EXERCISE INSTRUCTIONS:
Each line below has to be set down again exactly.

BEGIN EXERCISE MATERIALS

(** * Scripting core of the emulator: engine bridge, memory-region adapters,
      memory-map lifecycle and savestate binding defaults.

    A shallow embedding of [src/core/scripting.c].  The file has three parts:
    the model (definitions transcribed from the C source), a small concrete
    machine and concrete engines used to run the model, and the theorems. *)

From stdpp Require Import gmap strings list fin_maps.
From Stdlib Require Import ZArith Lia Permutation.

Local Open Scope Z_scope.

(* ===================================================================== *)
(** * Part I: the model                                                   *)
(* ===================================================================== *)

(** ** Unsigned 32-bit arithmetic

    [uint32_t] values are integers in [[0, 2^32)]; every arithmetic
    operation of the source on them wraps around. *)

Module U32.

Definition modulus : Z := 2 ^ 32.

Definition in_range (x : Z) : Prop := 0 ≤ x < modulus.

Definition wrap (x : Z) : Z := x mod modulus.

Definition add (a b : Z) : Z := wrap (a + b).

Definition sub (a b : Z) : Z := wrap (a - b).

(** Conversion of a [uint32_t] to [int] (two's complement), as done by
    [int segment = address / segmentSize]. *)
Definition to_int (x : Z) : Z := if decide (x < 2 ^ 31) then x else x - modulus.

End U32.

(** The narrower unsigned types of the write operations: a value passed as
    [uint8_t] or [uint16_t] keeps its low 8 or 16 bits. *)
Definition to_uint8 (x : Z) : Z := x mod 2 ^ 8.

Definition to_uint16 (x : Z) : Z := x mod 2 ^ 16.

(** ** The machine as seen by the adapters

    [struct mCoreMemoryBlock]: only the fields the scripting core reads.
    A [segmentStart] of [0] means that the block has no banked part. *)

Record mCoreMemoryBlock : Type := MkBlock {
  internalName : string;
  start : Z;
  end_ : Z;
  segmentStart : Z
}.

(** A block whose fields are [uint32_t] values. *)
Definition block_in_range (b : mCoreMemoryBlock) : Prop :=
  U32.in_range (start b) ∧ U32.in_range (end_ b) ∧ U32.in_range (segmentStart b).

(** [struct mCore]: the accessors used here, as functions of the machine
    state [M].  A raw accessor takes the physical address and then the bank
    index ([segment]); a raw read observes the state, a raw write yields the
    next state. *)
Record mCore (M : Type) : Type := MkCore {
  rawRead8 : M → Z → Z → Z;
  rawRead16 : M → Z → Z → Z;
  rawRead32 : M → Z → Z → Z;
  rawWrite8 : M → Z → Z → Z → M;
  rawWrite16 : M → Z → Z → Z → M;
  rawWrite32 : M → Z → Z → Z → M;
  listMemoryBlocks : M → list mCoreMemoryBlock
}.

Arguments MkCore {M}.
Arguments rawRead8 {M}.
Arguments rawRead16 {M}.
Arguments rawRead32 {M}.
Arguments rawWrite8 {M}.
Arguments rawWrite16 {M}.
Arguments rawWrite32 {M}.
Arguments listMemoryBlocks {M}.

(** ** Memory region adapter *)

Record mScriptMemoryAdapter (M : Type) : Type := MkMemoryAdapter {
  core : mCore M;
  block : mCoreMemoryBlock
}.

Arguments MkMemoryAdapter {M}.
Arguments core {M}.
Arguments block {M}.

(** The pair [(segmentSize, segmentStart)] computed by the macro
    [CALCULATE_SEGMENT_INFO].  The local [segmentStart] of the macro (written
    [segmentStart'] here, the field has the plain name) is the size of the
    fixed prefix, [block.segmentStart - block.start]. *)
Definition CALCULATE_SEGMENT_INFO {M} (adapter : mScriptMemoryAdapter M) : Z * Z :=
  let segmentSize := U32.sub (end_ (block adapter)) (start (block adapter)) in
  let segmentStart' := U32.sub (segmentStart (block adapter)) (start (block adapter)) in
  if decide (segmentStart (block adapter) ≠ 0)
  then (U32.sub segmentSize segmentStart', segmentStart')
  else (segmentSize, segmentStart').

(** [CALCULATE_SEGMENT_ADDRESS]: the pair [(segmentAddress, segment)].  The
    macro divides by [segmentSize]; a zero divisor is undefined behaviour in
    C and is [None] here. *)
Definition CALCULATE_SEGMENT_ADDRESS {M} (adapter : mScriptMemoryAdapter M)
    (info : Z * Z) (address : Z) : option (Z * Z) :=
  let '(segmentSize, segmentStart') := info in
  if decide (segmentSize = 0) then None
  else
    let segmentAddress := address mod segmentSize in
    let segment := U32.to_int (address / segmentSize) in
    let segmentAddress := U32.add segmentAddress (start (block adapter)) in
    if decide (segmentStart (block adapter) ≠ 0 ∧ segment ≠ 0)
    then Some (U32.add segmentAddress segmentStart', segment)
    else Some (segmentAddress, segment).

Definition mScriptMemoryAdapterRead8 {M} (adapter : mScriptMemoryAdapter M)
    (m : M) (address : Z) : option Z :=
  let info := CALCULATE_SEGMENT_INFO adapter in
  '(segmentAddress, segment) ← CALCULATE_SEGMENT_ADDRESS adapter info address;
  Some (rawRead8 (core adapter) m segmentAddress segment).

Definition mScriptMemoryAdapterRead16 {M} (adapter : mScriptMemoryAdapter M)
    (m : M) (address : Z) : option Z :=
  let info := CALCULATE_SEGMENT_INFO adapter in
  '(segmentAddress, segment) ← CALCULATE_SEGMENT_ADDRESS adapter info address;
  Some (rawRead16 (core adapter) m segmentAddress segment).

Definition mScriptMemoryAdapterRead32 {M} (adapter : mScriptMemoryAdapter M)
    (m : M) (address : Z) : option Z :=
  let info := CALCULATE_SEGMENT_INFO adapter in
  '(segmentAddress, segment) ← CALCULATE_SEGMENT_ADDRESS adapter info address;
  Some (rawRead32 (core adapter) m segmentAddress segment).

END EXERCISE MATERIALS

RESPONSE TO THE TASK:
(** * Scripting core of the emulator: engine bridge, memory-region adapters,
      memory-map lifecycle and savestate binding defaults.

    A shallow embedding of [src/core/scripting.c].  The file has three parts:
    the model (definitions transcribed from the C source), a small concrete
    machine and concrete engines used to run the model, and the theorems. *)

From stdpp Require Import gmap strings list fin_maps.
From Stdlib Require Import ZArith Lia Permutation.

Local Open Scope Z_scope.

(* ===================================================================== *)
(** * Part I: the model                                                   *)
(* ===================================================================== *)

(** ** Unsigned 32-bit arithmetic

    [uint32_t] values are integers in [[0, 2^32)]; every arithmetic
    operation of the source on them wraps around. *)

Module U32.

Definition modulus : Z := 2 ^ 32.

Definition in_range (x : Z) : Prop := 0 ≤ x < modulus.

Definition wrap (x : Z) : Z := x mod modulus.

Definition add (a b : Z) : Z := wrap (a + b).

Definition sub (a b : Z) : Z := wrap (a - b).

(** Conversion of a [uint32_t] to [int] (two's complement), as done by
    [int segment = address / segmentSize]. *)
Definition to_int (x : Z) : Z := if decide (x < 2 ^ 31) then x else x - modulus.

End U32.

(** The narrower unsigned types of the write operations: a value passed as
    [uint8_t] or [uint16_t] keeps its low 8 or 16 bits. *)
Definition to_uint8 (x : Z) : Z := x mod 2 ^ 8.

Definition to_uint16 (x : Z) : Z := x mod 2 ^ 16.

(** ** The machine as seen by the adapters

    [struct mCoreMemoryBlock]: only the fields the scripting core reads.
    A [segmentStart] of [0] means that the block has no banked part. *)

Record mCoreMemoryBlock : Type := MkBlock {
  internalName : string;
  start : Z;
  end_ : Z;
  segmentStart : Z
}.

(** A block whose fields are [uint32_t] values. *)
Definition block_in_range (b : mCoreMemoryBlock) : Prop :=
  U32.in_range (start b) ∧ U32.in_range (end_ b) ∧ U32.in_range (segmentStart b).

(** [struct mCore]: the accessors used here, as functions of the machine
    state [M].  A raw accessor takes the physical address and then the bank
    index ([segment]); a raw read observes the state, a raw write yields the
    next state. *)
Record mCore (M : Type) : Type := MkCore {
  rawRead8 : M → Z → Z → Z;
  rawRead16 : M → Z → Z → Z;
  rawRead32 : M → Z → Z → Z;
  rawWrite8 : M → Z → Z → Z → M;
  rawWrite16 : M → Z → Z → Z → M;
  rawWrite32 : M → Z → Z → Z → M;
  listMemoryBlocks : M → list mCoreMemoryBlock
}.

Arguments MkCore {M}.
Arguments rawRead8 {M}.
Arguments rawRead16 {M}.
Arguments rawRead32 {M}.
Arguments rawWrite8 {M}.
Arguments rawWrite16 {M}.
Arguments rawWrite32 {M}.
Arguments listMemoryBlocks {M}.

(** ** Memory region adapter *)

Record mScriptMemoryAdapter (M : Type) : Type := MkMemoryAdapter {
  core : mCore M;
  block : mCoreMemoryBlock
}.

Arguments MkMemoryAdapter {M}.
Arguments core {M}.
Arguments block {M}.

(** The pair [(segmentSize, segmentStart)] computed by the macro
    [CALCULATE_SEGMENT_INFO].  The local [segmentStart] of the macro (written
    [segmentStart'] here, the field has the plain name) is the size of the
    fixed prefix, [block.segmentStart - block.start]. *)
Definition CALCULATE_SEGMENT_INFO {M} (adapter : mScriptMemoryAdapter M) : Z * Z :=
  let segmentSize := U32.sub (end_ (block adapter)) (start (block adapter)) in
  let segmentStart' := U32.sub (segmentStart (block adapter)) (start (block adapter)) in
  if decide (segmentStart (block adapter) ≠ 0)
  then (U32.sub segmentSize segmentStart', segmentStart')
  else (segmentSize, segmentStart').

(** [CALCULATE_SEGMENT_ADDRESS]: the pair [(segmentAddress, segment)].  The
    macro divides by [segmentSize]; a zero divisor is undefined behaviour in
    C and is [None] here. *)
Definition CALCULATE_SEGMENT_ADDRESS {M} (adapter : mScriptMemoryAdapter M)
    (info : Z * Z) (address : Z) : option (Z * Z) :=
  let '(segmentSize, segmentStart') := info in
  if decide (segmentSize = 0) then None
  else
    let segmentAddress := address mod segmentSize in
    let segment := U32.to_int (address / segmentSize) in
    let segmentAddress := U32.add segmentAddress (start (block adapter)) in
    if decide (segmentStart (block adapter) ≠ 0 ∧ segment ≠ 0)
    then Some (U32.add segmentAddress segmentStart', segment)
    else Some (segmentAddress, segment).

Definition mScriptMemoryAdapterRead8 {M} (adapter : mScriptMemoryAdapter M)
    (m : M) (address : Z) : option Z :=
  let info := CALCULATE_SEGMENT_INFO adapter in
  '(segmentAddress, segment) ← CALCULATE_SEGMENT_ADDRESS adapter info address;
  Some (rawRead8 (core adapter) m segmentAddress segment).

Definition mScriptMemoryAdapterRead16 {M} (adapter : mScriptMemoryAdapter M)
    (m : M) (address : Z) : option Z :=
  let info := CALCULATE_SEGMENT_INFO adapter in
  '(segmentAddress, segment) ← CALCULATE_SEGMENT_ADDRESS adapter info address;
  Some (rawRead16 (core adapter) m segmentAddress segment).

Definition mScriptMemoryAdapterRead32 {M} (adapter : mScriptMemoryAdapter M)
    (m : M) (address : Z) : option Z :=
  let info := CALCULATE_SEGMENT_INFO adapter in
  '(segmentAddress, segment) ← CALCULATE_SEGMENT_ADDRESS adapter info address;
  Some (rawRead32 (core adapter) m segmentAddress segment).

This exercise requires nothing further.